Thermoelectric and thermal stability improvements in Nano-Cu2Se included Ag2Se

Abstract

Recently, silver chalcogenides have attracted great attention due to their potential application for room temperature power generation and local cooling. In this work, we report the thermoelectric properties and thermal stability of bulk Ag2Se with nano-Cu2Se inclusions ((Ag2Se)(1-x)(Cu2Se)(x) where x = 0, 0.02 and 0.05). Ag2Se samples were prepared via melting, annealing and the nanocomposite was prepared by ball milling this material with required amount of nano-Cu2Se; finally, the samples were consolidated by spark plasma sintering. High temperature and low temperature transport properties were assessed by the measurements of the Seebeck coefficient, electrical conductivity, thermal conductivity, and Hall coefficient.
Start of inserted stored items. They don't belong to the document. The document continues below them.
(** * fexpr: the filter scanner and its parser, embedded in Rocq

    The scanner of [scanner.go] is translated function by function.  The
    buffer is a list of bytes, a rune is an integer, the cursor is the
    integer field [pos] of the scanner, and every loop of the source is a
    recursive function on an explicit iteration budget. *)

From Stdlib Require Import List ZArith Ascii String Bool Lia.
Import ListNotations.
Local Open Scope Z_scope.

(** ** Bytes and runes *)

Definition byte := ascii.
Definition rune := Z.

Definition b2z (b : byte) : Z := Z.of_N (N_of_ascii b).
Definition z2b (z : Z) : byte := ascii_of_N (Z.to_N z).

(** The rune of an ASCII character constant, as in ['('] of the source. *)
Definition rn (c : ascii) : rune := b2z c.
Arguments rn c%_char.

(** A Go string or byte-slice literal. *)
Definition B (s : string) : list byte := list_ascii_of_string s.
Arguments B s%_string.

(** ** The parts of Go's [unicode/utf8] that the scanner calls

    [utf8.DecodeRune] and the encoder behind [bytes.Buffer.WriteRune] and
    [string(rune)] belong to the Go standard library; they are written out
    here after the library's code, tables included. *)
Module utf8.

Definition RuneError : rune := 0xFFFD.
Definition MaxRune : rune := 0x10FFFF.
Definition surrogateMin : rune := 0xD800.
Definition surrogateMax : rune := 0xDFFF.

Definition locb : Z := 0x80.
Definition hicb : Z := 0xBF.

Definition xx : Z := 0xF1.
Definition as_ : Z := 0xF0.
Definition s1 : Z := 0x02.
Definition s2 : Z := 0x13.
Definition s3 : Z := 0x03.
Definition s4 : Z := 0x23.
Definition s5 : Z := 0x34.
Definition s6 : Z := 0x04.
Definition s7 : Z := 0x44.

(** The table [first]: information about the first byte of an encoding. *)
Definition first (p0 : Z) : Z :=
  if p0 <? 0x80 then as_
  else if p0 <? 0xC2 then xx
  else if p0 <? 0xE0 then s1
  else if p0 =? 0xE0 then s2
  else if p0 <? 0xED then s3
  else if p0 =? 0xED then s4
  else if p0 <? 0xF0 then s3
  else if p0 =? 0xF0 then s5
  else if p0 <? 0xF4 then s6
  else if p0 =? 0xF4 then s7
  else xx.

(** The table [acceptRanges]: the range of a valid second byte. *)
Definition acceptRanges (i : Z) : Z * Z :=
  if i =? 1 then (0xA0, hicb)
  else if i =? 2 then (locb, 0x9F)
  else if i =? 3 then (0x90, hicb)
  else if i =? 4 then (locb, 0x8F)
  else (locb, hicb).

Definition at_ (p : list byte) (i : nat) : Z := b2z (nth i p zero).

(** [DecodeRune p]: the first rune of [p] and its width in bytes;
    [(RuneError, 0)] for an empty [p], [(RuneError, 1)] for an invalid
    encoding. *)
Definition DecodeRune (p : list byte) : rune * Z :=
  let n := Z.of_nat (List.length p) in
  if n <? 1 then (RuneError, 0) else
  let p0 := at_ p 0 in
  let x := first p0 in
  if as_ <=? x then
    (* mask is all ones for [xx], zero for [as] *)
    let mask := if Z.odd x then (-1) else 0 in
    (Z.lor (Z.land p0 (Z.lnot mask)) (Z.land RuneError mask), 1)
  else
  let sz := Z.land x 7 in
  let accept := acceptRanges (Z.shiftr x 4) in
  if n <? sz then (RuneError, 1) else
  let b1 := at_ p 1 in
  if (b1 <? fst accept) || (snd accept <? b1) then (RuneError, 1) else
  if sz <=? 2 then
    (Z.lor (Z.shiftl (Z.land p0 0x1F) 6) (Z.land b1 0x3F), 2)
  else
  let b2 := at_ p 2 in
  if (b2 <? locb) || (hicb <? b2) then (RuneError, 1) else
  if sz <=? 3 then
    (Z.lor (Z.lor (Z.shiftl (Z.land p0 0x0F) 12) (Z.shiftl (Z.land b1 0x3F) 6))
           (Z.land b2 0x3F), 3)
  else
  let b3 := at_ p 3 in
  if (b3 <? locb) || (hicb <? b3) then (RuneError, 1) else
  (Z.lor (Z.lor (Z.lor (Z.shiftl (Z.land p0 0x07) 18)
                       (Z.shiftl (Z.land b1 0x3F) 12))
                (Z.shiftl (Z.land b2 0x3F) 6))
         (Z.land b3 0x3F), 4).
The phase composition and microstructure were explored by powder X-ray diffraction (PXRD) and scanning electron microscopy (SEM) with energy dispersive Xray (EDX) analysis, while the thermal stability of samples was investigated via heating microscopy and heat capacity measurement. Room temperature PXRD and SEM indicated that two separate phases of Ag2Se and Cu2Se form in nano-Cu2Se included composites. Heating microscopy and the heat capacity measurement indicate that the thermal stability of Ag2Se is enhanced with increasing nano-Cu2Se inclusions. The sign of the Seebeck coefficient, in agreement with the Hall coefficient, shows that electrons are the dominant carriers in all samples. The electrical conductivity of the samples increases and the Seebeck coefficient decreases with increasing amount of the nano-Cu2Se inclusion, likely due to augmented carrier concentration. Despite the larger electrical conductivity, the thermal conductivity is suppressed with nano-Cu2Se inclusions. A high power factor and reduced thermal conductivity lead to a maximum ZT value of 0.45 at 875 K for (Ag2Se)(1-x)(nano-Cu2Se)(x) sample where x is 0.05.